At TransForm, we believe that transportation can help solve two of the biggest crises we face today: social inequality and climate change. Chipping away at these huge problems is often a slow and unglamorous process. It takes a long time to build support for solutions that are long overdue for adoption – such as investing more money in public transportation, biking, and walking, or making sure community planning reflects the vision and needs of the people in that community.
But to truly tackle these crises, we need to move faster and think more creatively. As it so happens, imagining and promoting creative solutions is something that TransForm has long excelled at. For nearly twenty years, we’ve helped make the Bay Area a crucible for forging and testing new approaches to complex problems.
So we’re thrilled that, in the past two weeks, we’ve had the opportunity to share our thinking with leaders as close as Palo Alto, and as far as New York, to explain new ideas that have the potential to be game-changers in transportation, climate, and equity.

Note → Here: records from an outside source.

Fixpoint sorted_unique_after (validate : string → bool) (previous : option string) (values : list string) : bool :=
  match values with
  | [] => true
  | value :: rest =>
      validate value && match previous with Some p => bool_decide (str_lt p value) | None => true end &&
      sorted_unique_after validate (Some value) rest
  end.
Definition validSortedUnique (values : list string) (validate : string → bool) : bool := sorted_unique_after validate None values.
Definition validHeadSet (values : list string) (pre : string) : bool :=
  (0 <? llen values) && (llen values <=? 64) && validSortedUnique values (λ value, validPrefixedSHA256 value pre).

Definition place_folder (seen : gset string) (folder : v3.FolderSelection) : result (gset string) :=
  fail_if negb (handler_validText (v3.fsSourceKey folder) 512) || negb (handler_validText (v3.fsName folder) 255) ||
    negb (validRole (v3.fsRole folder)) ||
    (negb (String.eqb (v3.fsRole folder) "") && negb (String.eqb (v3.fsName folder) (standardFolderName (v3.fsRole folder))))
    with ErrOther ;;
  fail_if bool_decide (v3.fsSourceKey folder ∈ seen) with ErrOther ;;
  Ok ({[v3.fsSourceKey folder]} ∪ seen).
Definition validPlacement (placement : v3.Placement) : bool :=
  negb ((512 <? len (v3.pSourceKey placement)) || ContainsAny (v3.pSourceKey placement) line_breaks ||
    (llen (v3.pFolders placement) =? 0) || (maxStateMailboxIDs <? llen (v3.pFolders placement)) ||
    (maxStateKeywords <? llen (v3.pKeywords placement)) ||
    negb (validSortedUnique (v3.pKeywords placement) (λ value, handler_validText value 255))) &&
  is_ok (range place_folder (v3.pFolders placement) ∅).

Definition validMutation (m : v3.StateMutation) : bool :=
  validPrefixedSHA256 (v3.mSnapshotID m) "sha256-" && validPrefixedSHA256 (v3.mLogicalMessageID m) "sha256-" &&
  handler_validText (v3.mOperationID m) 128 && validHeadSet (v3.mExpectedHeads m) "state-" &&
  String.eqb (v3.mExpectedHeadsDigest m) (headsDigest state_heads_domain (v3.mExpectedHeads m)) &&
  validPrefixedSHA256 (v3.mExpectedStateDigest m) "sha256-" && (0 <? v3.mExpectedHeight m) &&
  (Z.of_N (llen (v3.mExpectedHeads m)) <=? v3.mExpectedRevisionCount m)%Z &&
  (v3.mExpectedRevisionCount m <? Z.of_N maxStateRevisions)%Z &&
  (v3.mExpectedHeight m <=? Z.to_N (v3.mExpectedRevisionCount m mod 2 ^ 64)) &&
  validPrefixedSHA256 (v3.mVersion m) "sha256-" && (llen (v3.mMailboxIDs m) <=? maxStateMailboxIDs) &&
  validSortedUnique (v3.mMailboxIDs m) (λ value, validPrefixedSHA256 value "folder-") &&
  (llen (v3.mKeywords m) <=? maxStateKeywords) && validSortedUnique (v3.mKeywords m) (λ value, handler_validText value 255) &&
  (v3.mTombstone m || (0 <? llen (v3.mMailboxIDs m))).
(** The part of it that the engine relies on. *)
Lemma append_settles `{Syntax} `{Ipld} `{CaseOrbits} input input' reduced reduced' current m st now creates :
  reduceOfficialSpacesInventory background input = Ok reduced → shows reduced current → validMutation m = true →
  admit_mutation current m = Ok st → parse_RFC3339Nano (format_RFC3339Nano now) = true →
  buildStateCreates (otRepoDID (oiTarget input)) (mutation_record st m now) = Ok creates → batch_stored input input' creates →
  reduceOfficialSpacesInventory background input' = Ok reduced' →
  rzMessages reduced' = rzMessages reduced ∧
  rzFolders reduced' = renamed (oiSnapshotID input') <$> rzFolders reduced ∧
  ∃ result, result ∈ rzMessageStates reduced' ∧ rsLogicalMessageID result = v3.mLogicalMessageID m ∧
    mutation_settled m result = true ∧ validMutationResult m result = true ∧
    ∀ x, x ∈ rzMessageStates reduced' → x = result ∨
      ∃ y, y ∈ rzMessageStates reduced ∧ x = renamed_state (oiSnapshotID input') y.
Proof.
  intros (evs & Hc & ->)%inventory_ok Hshown%shows_describes Hvalid Hadmitted Hclock (k & c & Hk & Hcl & ->)%buildStateCreates_ok.
  intros [Ht Hi Hs Hp (r1 & r2 & Hrec & K1 & K2)]. by apply (append_effect input input' evs current m st now r1 r2 k c).
Qed.

Lemma append_fits `{Syntax} `{Ipld} `{CaseOrbits} input input' reduced current m st now creates :
  reduceOfficialSpacesInventory background input = Ok reduced → shows reduced current → validMutation m = true →
  admit_mutation current m = Ok st → parse_RFC3339Nano (format_RFC3339Nano now) = true →
  buildStateCreates (otRepoDID (oiTarget input)) (mutation_record st m now) = Ok creates → batch_stored input input' creates →
  is_ok (reduceOfficialSpacesInventory background input') = true ↔
   len (crValue creates.1) ≤ maxRevisionRecordBytes ∧ len (crValue creates.2) ≤ maxRevisionRecordBytes ∧
   history_bytes (otRepoDID (oiTarget input)) (oiRecords input') (v3.mLogicalMessageID m) ≤ maxRevisionInventoryBytes.
Proof.
  intros (evs & Hc & ->)%inventory_ok Hshown%shows_describes Hvalid Hadmitted Hclock (k & c & Hk & Hcl & ->)%buildStateCreates_ok.
  intros [Ht Hi Hs Hp (r1 & r2 & Hrec & K1 & K2)].
  assert (Hiff : ∀ A B C D : Prop, (A ↔ (B ∧ C) ∧ D) → (A ↔ B ∧ C ∧ D)) by tauto. apply Hiff.
  by apply (append_reduces input input' evs current m st now r1 r2 k c).
Qed.
(** ** What is served *)

(** The request a path asks for, decoded and found valid for the target. *)
Inductive asked : Type :=
  | AskCapabilities
  | AskStore (recipientDID : string) (placement : v3.Placement) (raw : string)
  | AskSnapshot
  | AskAppend (mutation : v3.StateMutation).

Section served.
Context `{CaseOrbits}.

Inductive requests (target : v3.Target) (body : reader) : string → asked → Prop :=
  | requests_capabilities : decode_target_request body = Ok (v3.ProtocolVersion, target, tt) →
      requests target body "/v3/capabilities" AskCapabilities
  | requests_store placement raw :
      decode_store_request body = Ok (MkStoreRequest v3.ProtocolVersion target (v3.tRepoDID target) placement raw) →
      0 < len raw ≤ MaxRawMessageBytes → validPlacement (decoded_placement placement) = true →
      requests target body "/v3/messages/store" (AskStore (v3.tRepoDID target) (decoded_placement placement) raw)
  | requests_snapshot : decode_target_request body = Ok (v3.ProtocolVersion, target, tt) →
      requests target body "/v3/snapshot" AskSnapshot
  | requests_append mutation : decode_state_request body = Ok (v3.ProtocolVersion, target, mutation) →
      validMutation mutation = true → requests target body "/v3/state/append" (AskAppend mutation).

(** The engine's answer to it, checked, with the members of the response it gives. *)
Inductive answers {W} (engine : Engine W) (target : v3.Target) (w w' : W) : asked → list (string * json) → Prop :=
  | answers_capabilities c : egCapabilities engine w = (Ok c, w') → supports c target = true →
      answers engine target w w' AskCapabilities [("capabilities", capabilities_json c)]
  | answers_store recipientDID placement raw r :
      egStore engine (v3.MkStoreInput recipientDID placement raw) w = (Ok r, w') →
      r = v3.MkReceipt target (deliveryFingerprint recipientDID (v3.pSourceKey placement) raw) (RawSHA256 raw) (raw_size raw) true →
      answers engine target w w' (AskStore recipientDID placement raw) [("receipt", receipt_json r)]
  | answers_snapshot s : egSnapshot engine w = (Ok s, w') → validSnapshot s target = true →
      (raw_size (print (snapshot_response target s) +:+ byte 10) ≤ maxSnapshotResponseBytes)%Z →
      answers engine target w w' AskSnapshot [("snapshot", snapshot_json s)]
  | answers_append mutation state : egAppendState engine mutation w = (Ok state, w') → validMutationResult mutation state = true →
      answers engine target w w' (AskAppend mutation)
        [("operationId", JStr (v3.mOperationID mutation)); ("state", reduced_state_json state)].

(** The bearer token is the configured one, up to a collision of its hash. *)
Definition bears (token header : string) : Prop :=
  ∃ presented, header = "Bearer " +:+ presented ∧ presented ≠ "" ∧ (presented = token ∨ collision presented token).

Lemma authorized_bears {W} token target (engine : Engine W) header :
  authorized (MkHandler (sha256 token) target engine) header = true → bears token header.
Proof.
  unfold authorized. destruct (HasPrefix header "Bearer ") eqn:Hp; [|discriminate]. cbn [negb orb].
  apply HasPrefix_spec in Hp as [presented ->]. rewrite len_app, TrimPrefix_app. cbn [hdTokenHash].
  destruct (N.leb_spec (len "Bearer " + len presented) (len "Bearer ")) as [|Hl]; [discriminate|]. cbn [orb].
  destruct (_ <? _); [discriminate|]. intros Hs%String.eqb_eq. exists presented. split_and!; [done| |].
  - intros ->. change (len "") with 0 in Hl. lia.
  - destruct (decide (presented = token)) as [|Hne]; [by left|right; exact (conj Hne Hs)].
Qed.
Lemma token_authorized {W} token target (engine : Engine W) : token ≠ "" → len token ≤ 16 * 1024 →
  authorized (MkHandler (sha256 token) target engine) ("Bearer " +:+ token) = true.
Proof.
  intros Hne Hl. unfold authorized. rewrite HasPrefix_app, TrimPrefix_app, len_app. cbn [negb orb hdTokenHash].
  assert (Hpos : 0 < len token) by (destruct token; [done|unfold len; cbn [String.length]; lia]).
  rewrite (proj2 (N.leb_gt _ _)) by lia. rewrite (proj2 (N.ltb_ge _ _)) by lia. apply String.eqb_refl.
Qed.

Definition served (target : v3.Target) (members : list (string * json)) : server_response :=
  MkServerResponse 200 false (print (JObj (response_header target ++ members)) +:+ byte 10).

(** Every route either serves a checked answer, or refuses the request untouched, or reports a failure. *)
Definition outcome {W} (engine : Engine W) (target : v3.Target) (body : reader) (w : W) (path : string)
    (r : server_response * W) : Prop :=
  (∃ ask members, requests target body path ask ∧ answers engine target w r.2 ask members ∧ r.1 = served target members) ∨
  (∃ ask, requests target body path ask ∧ (spStatus r.1 = 409%Z ∨ spStatus r.1 = 502%Z) ∧ ∀ members, ¬ answers engine target w r.2 ask members) ∨
  (spStatus r.1 = 400%Z ∧ r.2 = w ∧ ∀ ask, ¬ requests target body path ask).

Lemma for_target_spec {W} token target (engine : Engine W) version t :
  for_target (MkHandler token target engine) version t = true ↔ version = v3.ProtocolVersion ∧ t = target.
Proof. unfold for_target. cbn [hdTarget]. by rewrite andb_true_iff, Z.eqb_eq, bool_decide_eq_true. Qed.
Lemma keep_all l : ∀ ids used keys, l ⊆ items → NoDup (dm_key <$> l) → (∀ x, x ∈ l → dm_key x ∉ keys) →
  filling ids used keys → (∀ x, x ∈ items → dm_key x ∈ keys → dm_preserved x = true) →
  match range (keep_identity folderID) l (ids, used) with
  | Ok (ids', used') => ∃ keys', filling ids' used' keys' ∧ keys ⊆ keys' ∧
      (∀ x, x ∈ items → dm_key x ∈ keys' → dm_preserved x = true) ∧ (∀ x, x ∈ l → dm_preserved x = true → dm_key x ∈ keys')
  | Err e => e = ErrIntegrity ∧ uid_collision
  end.
Proof.
  induction l as [|x l IH]; intros ids used keys Hl Hnd Hfresh Hf Hp; cbn [range].
  { exists keys. split_and!; [done..|]. intros x Hx. by apply not_elem_of_nil in Hx. }
  rewrite fmap_cons, NoDup_cons in Hnd. destruct Hnd as [Hx Hnd]. assert (Hxi : x ∈ items) by set_solver. assert (Hli : l ⊆ items) by set_solver.
  assert (Hfresh' : ∀ y, y ∈ l → dm_key y ∉ keys ∧ dm_key y ≠ dm_key x).
  { intros y Hy. split; [set_solver|]. intros E. destruct Hx. rewrite <- E. apply list_elem_of_fmap. by exists y. }
  unfold keep_identity at 1. cbn [fst snd]. destruct (dm_preserved x) eqn:Hpx; cbn [result_bind].
  2: { specialize (IH ids used keys Hli Hnd (λ y Hy, proj1 (Hfresh' y Hy)) Hf Hp).
       destruct (range _ l _) as [[ids' used']|e]; [|done]. destruct IH as (keys' & H1 & H2 & H3 & H4). exists keys'.
       split_and!; [done..|]. intros y [->|Hy]%elem_of_cons; [congruence|by apply H4]. }
  destruct (bool_decide_reflect (piUID (msProjection (dmState x)) ∈ used)) as [Hin|Hout].
  - cbn [result_bind]. split; [done|]. apply (fl_used _ _ _ Hf) in Hin as (k & i & Hi & Hu).
    assert (Hk : k ∈ keys) by (apply (fl_keys _ _ _ Hf); by rewrite Hi).
    destruct (fl_items _ _ _ Hf k Hk) as (y & Hy & <-). exists x, y.
    refine (conj Hxi (conj Hy (conj _ (conj Hpx (conj (Hp y Hy Hk) _))))); [intros E; apply (Hfresh x); [by left|by rewrite E]|].
    pose proof (fl_kind _ _ _ Hf y i Hy Hi) as Hkind. unfold identity_kind in Hkind. rewrite (Hp y Hy Hk) in Hkind.
    subst i. by rewrite preserved_identity_uid in Hu.
  - cbn [result_bind fst snd]. pose proof (filling_put ids used keys x (preserved_identity x) Hf Hxi) as Hput.
    rewrite preserved_identity_uid in *. specialize (Hput ltac:(set_solver) Hout).
    assert (Hf' : filling (put ids (dm_key x, (folderID, preserved_identity x)))
      ({[piUID (msProjection (dmState x))]} ∪ used) ({[dm_key x]} ∪ keys)).
    { apply Hput; [split; [by apply dm_preserved_pos|by apply preserved_bound]|]. unfold identity_kind. by rewrite Hpx. }
    assert (Hp' : ∀ y, y ∈ items → dm_key y ∈ {[dm_key x]} ∪ keys → dm_preserved y = true).
    { intros y Hy [E%elem_of_singleton|Hk]%elem_of_union; [|by apply Hp]. by rewrite (key_inj dm_key items y x items_keys Hy Hxi E). }
    assert (Hfr : ∀ y, y ∈ l → dm_key y ∉ {[dm_key x]} ∪ keys) by (intros y Hy; destruct (Hfresh' y Hy); set_solver).
    specialize (IH _ _ _ Hli Hnd Hfr Hf' Hp').
    destruct (range _ l _) as [[ids' used']|e]; [|done]. destruct IH as (keys' & H1 & H2 & H3 & H4). exists keys'.
    split_and!; [done|set_solver|done|]. intros y [->|Hy]%elem_of_cons; [set_solver|by apply H4].
Qed.

Lemma give_all l : ∀ ids used keys next, l ⊆ items → filling ids used keys →
  (∀ x, x ∈ items → dm_preserved x = true → dm_key x ∈ keys) → next < 2 ^ 32 → (∀ u, 1 ≤ u < above next → u ∈ used) →
  match range (give_identity folderID validity) l (ids, used, next) with
  | Ok (ids', used', _) => ∃ keys', filling ids' used' keys' ∧ keys ⊆ keys' ∧ (∀ x, x ∈ l → dm_key x ∈ keys')
  | Err e => e = ErrIntegrity ∧ 2 ^ 32 ≤ llen items
  end.
Proof.
  induction l as [|x l IH]; intros ids used keys next Hl Hf Hp Hn Hu; cbn [range].
  { exists keys. split_and!; [done..|]. intros x Hx. by apply not_elem_of_nil in Hx. }
  assert (Hxi : x ∈ items) by set_solver. assert (Hli : l ⊆ items) by set_solver.
  unfold give_identity at 1. destruct (identity_of ids (dm_key x) folderID) as [i|] eqn:Hi; cbn [is_some result_bind].
  - specialize (IH ids used keys next Hli Hf Hp Hn Hu). destruct (range _ l _) as [[[ids' used'] next']|e]; [|done].
    destruct IH as (keys' & H1 & H2 & H3). exists keys'. split_and!; [done..|]. intros y [->|Hy]%elem_of_cons; [|by apply H3].
    apply H2, (fl_keys _ _ _ Hf). by rewrite Hi.
  - assert (Hk : dm_key x ∉ keys) by (rewrite (fl_keys _ _ _ Hf), Hi; by intros [? ?]).
    destruct (skip_used_spec used (S (size used)) next Hn Hu) as (Hr & Hur & Hfree); [unfold above; destruct (N.eqb_spec next 0); lia|].
    destruct (N.eqb_spec (skip_used (S (size used)) used next) 0) as [Hz|Hz].
    + cbn [result_bind]. split; [done|]. rewrite Hz in Hur. apply size_prefix in Hur. pose proof (filling_keys_size _ _ _ x Hf Hxi Hk).
      change (above 0) with (2 ^ 32) in Hur. lia.
    + destruct Hfree as [Hfree|Hfree]; [done|]. set (r := skip_used _ _ _) in *. clearbody r. cbn [result_bind].
      pose proof (filling_put ids used keys x (MkProjectionIdentity r validity 1) Hf Hxi Hk Hfree ltac:(cbn; lia)) as Hput.
      assert (Hf' := Hput ltac:(unfold identity_kind; destruct (dm_preserved x) eqn:E; [by destruct Hk; apply Hp|done])).
      assert (Hp' : ∀ y, y ∈ items → dm_preserved y = true → dm_key y ∈ {[dm_key x]} ∪ keys) by (intros y Hy E; apply elem_of_union_r; by apply Hp).
      specialize (IH _ _ _ (u32 (r + 1)) Hli Hf' Hp' ltac:(by apply N.mod_lt)).
      assert (Ha : above (u32 (r + 1)) = r + 1).
      { unfold above, u32. destruct (decide (r + 1 = 2 ^ 32)) as [->|Hne]; [done|]. rewrite N.mod_small by lia.
        by rewrite (proj2 (N.eqb_neq _ _)) by lia. }
      rewrite Ha in IH. unfold above in Hur. rewrite (proj2 (N.eqb_neq _ _) Hz) in Hur.
      specialize (IH ltac:(intros u Hr'; destruct (decide (u = r)) as [->|]; [set_solver|apply elem_of_union_r, Hur; lia])).
      cbn [piUID] in IH. destruct (range _ l _) as [[[ids' used'] next']|e]; [|done].
      destruct IH as (keys' & H1 & H2 & H3). exists keys'. split_and!; [done|set_solver|].
      intros y [->|Hy]%elem_of_cons; [set_solver|by apply H3].
Qed.

End folder.

(** A set of positive numbers below [n] has fewer than [n] elements. *)
Lemma size_below (used : gset N) n : 0 < n → (∀ u, u ∈ used → 0 < u < n) → N.of_nat (size used) < n.
Proof.
  intros Hn Hu. assert (Hs : used ⊆ list_to_set (N.of_nat <$> seq 1 (N.to_nat (n - 1)))).
  { intros u Hin. apply Hu in Hin. apply elem_of_list_to_set, list_elem_of_fmap. exists (N.to_nat u). split; [lia|]. apply elem_of_seq. lia. }
  apply subseteq_size in Hs. rewrite size_list_to_set, length_fmap, length_seq in Hs; [lia|].
  apply NoDup_fmap; [intros a b; lia|apply NoDup_seq].
Qed.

Earlier this month, TransForm executive director Stuart Cohen and I were invited to a roundtable at the Emerson Collective in Palo Alto, where we joined other advocates to share our plans for state-level climate policy work in 2016. We showcased Climate Benefits for California, our initiative to publicize how California’s climate program is improving people’s lives through many strategies, including investing in new affordable homes near public transportation.
You may be asking, what do affordable homes have to do with greenhouse gas emissions? Research we did in 2014, along with the California Housing Partnership Corporation, showed that building more affordable homes near good transit can significantly reduce climate pollution. And California’s leaders are taking notice!
Then, last week, Steven Higashide from TransitCenter in New York City paid us a visit for an update on our work to rethink the Bay Area’s express lane network (funded in part by TransitCenter).
Express lanes don’t have a good reputation when it comes to advancing social justice. But that’s where our policy proposal has the potential to be groundbreaking. By converting existing highway lanes instead of building new ones, we can create “Robin Hood lanes” that invest the toll revenues in public transportation and other alternatives to solo driving, and spread the benefits to people who don’t even own a car.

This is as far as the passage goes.